Двенадцать ударов полудня проскрипели на соседней колокольне, и звук был тотчас подхвачен часами монастыря бенедиктинцев. Секретарь суда укладывает бумаги. Мадам Салуинэ вежливо проводила нас до дверей. Но пока мы тащились по галерее и слушали разглагольствование все менее оживленного мосье Мийе, сыпавшего комментариями, которые не представляли интереса, мадам Салуинэ поравнялась с нами и, словно мы были незнакомы, прошествовала вперед, выпрямилась во весь рост метр шестьдесят, присоединилась к своим внимательным коллегам, к низко согнувшимся в поклоне адвокатам. И уже на менее несгибающихся ногах она миновала решетку, прошла впереди нас к паркингу, где возле белого «остена» ее ожидала лицеистка с ученической сумкой.
— Эй, мама, — крикнула она, — ты скоро?
Эта непринужденность в отношениях с матерью, чей авторитет производит впечатление на преступников и судейских крючкотворов, пахнула на нас свежестью. Чего не скажешь о встрече с хроникером, специалистом по гражданским делам, предупрежденным бог знает кем в последнюю минуту. Мосье Мийе не собирался его избегать и не стал ускорять шаг. Мы покинули его и потрусили к своему автомобильчику. Тщетно. Перед тем как нам отчалить, к нашей машине подскочил запыхавшийся журналист.
— Какие у вас планы?

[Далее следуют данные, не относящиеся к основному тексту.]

Lemma quoted_re_wrapped (inner : string) :
  run_of is_dot inner -> Matches quoted_re ("'" ++ inner ++ "'") [inner] "".
Proof.
  intros [Hne Hall]. simpl.
  exists "'"%char, (inner ++ "'"). repeat split.
  exists inner, "'", []. repeat split; try assumption.
  exists "'"%char, "". repeat split.
Qed.

Lemma strip_quotes_quoted (inner : string) :
  run_of is_dot inner -> strip_quotes ("'" ++ inner ++ "'") = inner.
Proof.
  intros Hrun. unfold strip_quotes.
  pose proof (exec_complete quoted_re true _ _ _ (quoted_re_wrapped _ Hrun)
                (fun _ => eq_refl)) as Hsome.
  destruct (exec quoted_re true ("'" ++ inner ++ "'")) as [caps|] eqn:He;
    [|congruence].
  destruct (exec_sound _ _ _ _ He) as (rest & HM & Hend).
  rewrite (Hend eq_refl) in HM.
  apply quoted_re_matches in HM as (m & -> & Heq & _).
  simpl in Heq. injection Heq as Heq.
  now apply append_snoc_inj in Heq as [-> _].
Qed.

Lemma strip_quotes_bare (part : string) :
  ~ wrapped_in_quotes part -> strip_quotes part = part.
Proof.
  intros Hbare. unfold strip_quotes.
  destruct (exec quoted_re true part) as [caps|] eqn:He; [|reflexivity].
  destruct (exec_sound _ _ _ _ He) as (rest & HM & Hend).
  rewrite (Hend eq_refl) in HM.
  apply quoted_re_matches in HM as (m & -> & Heq & Hrun).
  exfalso. apply Hbare. now exists m.
Qed.

Lemma strip_quotes_names (part sheet : string) :
  names_sheet part sheet -> strip_quotes part = sheet.
Proof.
  intros [s Hbare | s Hrun];
    [now apply strip_quotes_bare | now apply strip_quotes_quoted].
Qed.

(* ================================================================== *)
(** * Sheet lookup *)
(* ================================================================== *)

Lemma has_title_spec (t : string) (s : Sheets.Sheet) :
  has_title t s = true <-> titled t s.
Proof.
  unfold has_title, titled. destruct (Sheets.properties s) as [p|].
  - rewrite String.eqb_eq. split.
    + intros <-. now exists p.
    + intros (q & [= <-] & H). exact H.
  - split; [discriminate | intros (q & [=] & _)].
Qed.

Lemma find_first (t : string) (pre : list Sheets.Sheet) (entry : Sheets.Sheet)
    (post : list Sheets.Sheet) :
  (forall s, In s pre -> ~ titled t s) -> titled t entry ->
  find (has_title t) (pre ++ entry :: post)%list = Some entry.
Proof.
  intros Hpre Hentry. induction pre as [|s pre IH]; simpl.
  - apply has_title_spec in Hentry. now rewrite Hentry.
  - destruct (has_title t s) eqn:Hs.
    + apply has_title_spec in Hs. exfalso. apply (Hpre s); [now left | exact Hs].
    + apply IH. intros s' Hin. apply Hpre. now right.
Qed.

Lemma find_absent (t : string) (l : list Sheets.Sheet) :
  (forall s, In s l -> ~ titled t s) -> find (has_title t) l = None.
Proof.
  intros Hl. induction l as [|s l IH]; simpl; [reflexivity|].
  destruct (has_title t s) eqn:Hs.
  - apply has_title_spec in Hs. exfalso. apply (Hl s); [now left | exact Hs].
  - apply IH. intros s' Hin. apply Hl. now right.
Qed.

(** The lookup sends one request and then scans what came back. *)
Lemma getSheetIdByName_run (api : Sheets.Api) (spreadsheetId sheetName : string)
    (log : list Event) :
  getSheetIdByName api spreadsheetId sheetName log
  = match Sheets.spreadsheets_get api (metadata_request spreadsheetId) with
    | Ok meta =>
        match find (has_title sheetName) (sheets_or_empty (Gaxios.data meta)) with
        | None => (Throw (Error ("Sheet not found: " ++ sheetName)),
                   (log ++ [metadata_fetch])%list)
        | Some sheet =>
            match Sheets.properties sheet with
            | Some p => (Ok (Sheets.sheetId p), (log ++ [metadata_fetch])%list)
            | None => (Throw (Error "Cannot read properties of undefined"),
                       (log ++ [metadata_fetch])%list)
            end
        end
    | Throw e => (Throw e, (log ++ [metadata_fetch])%list)
    end.
Proof.
  unfold getSheetIdByName, bind, await, metadata_request, metadata_fetch.
  destruct (Sheets.spreadsheets_get api _) as [meta|e]; [|reflexivity].
  destruct (find _ _) as [sheet|]; [|reflexivity].
  destruct (Sheets.properties sheet); reflexivity.
Qed.

(** C4: once the metadata has been fetched, the lookup returns the sheetId
    of the first entry whose title is exactly the requested name, and
    fails with "Sheet not found" when no entry has that title. *)
Theorem getSheetIdByName_first_match_or_not_found
    (api : Sheets.Api) (spreadsheetId sheetName : string) (log : list Event)
    (meta : Gaxios.Response Sheets.Spreadsheet) :
  Sheets.spreadsheets_get api (metadata_request spreadsheetId) = Ok meta ->
  (forall pre entry post p,
      sheets_or_empty (Gaxios.data meta) = (pre ++ entry :: post)%list ->
      (forall s, In s pre -> ~ titled sheetName s) ->
      Sheets.properties entry = Some p -> Sheets.title p = sheetName ->
      getSheetIdByName api spreadsheetId sheetName log
      = (Ok (Sheets.sheetId p), (log ++ [metadata_fetch])%list)) /\
  ((forall s, In s (sheets_or_empty (Gaxios.data meta)) ->
              ~ titled sheetName s) ->
   getSheetIdByName api spreadsheetId sheetName log
   = (Throw (Error ("Sheet not found: " ++ sheetName)),
      (log ++ [metadata_fetch])%list)).
Proof.
  intros Hget. rewrite getSheetIdByName_run, Hget. split.
  - intros pre entry post p Hsheets Hpre Hprops Htitle.
    rewrite Hsheets, (find_first sheetName pre entry post Hpre);
      [now rewrite Hprops | now exists p].
  - intros Hnone. now rewrite (find_absent _ _ Hnone).
Qed.

(** Of the two tabs titled "My Sheet" the first one, with id 7, is found;
    "sheet1" differs from "Sheet1" by case and is not found. *)
Lemma getSheetIdByName_examples :
  getSheetIdByName sample_sheets_api "sid" "My Sheet" []
  = (Ok 7, [metadata_fetch]) /\
  getSheetIdByName sample_sheets_api "sid" "sheet1" []
  = (Throw (Error "Sheet not found: sheet1"), [metadata_fetch]).
Proof.
  pose proof (getSheetIdByName_first_match_or_not_found
                sample_sheets_api "sid" "My Sheet" [] _ eq_refl) as [Hfirst _].
  pose proof (getSheetIdByName_first_match_or_not_found
                sample_sheets_api "sid" "sheet1" [] _ eq_refl) as [_ Hnone].
  split.
  - apply (Hfirst [sheet_entry 0 "Sheet1"] (sheet_entry 7 "My Sheet")
                  [sheet_entry 9 "My Sheet"]
                  {| Sheets.sheetId := 7; Sheets.title := "My Sheet" |});
      [reflexivity | | reflexivity | reflexivity].
    intros s [<- | []] (p & [= <-] & Ht). discriminate Ht.
  - apply Hnone.
    intros s [<- | [<- | [<- | []]]] (p & [= <-] & Ht); discriminate Ht.
Defined.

Чего бы вам теперь хотелось?
— Чтобы меня не знали! — зло ответил спрашиваемый.
И сверх всего мосье Мийе, который шел спотыкаясь, сподобился-таки дотащиться до нас.
— Минуточку! Я только что над этим раздумывал. Кто знает! Немного потрусив закон… извините, забыл число… короче, закон, который толкует поздние отказы от права… можно будет в высоких инстанциях прибегнуть к удостоверению о происхождении, выданному префектом…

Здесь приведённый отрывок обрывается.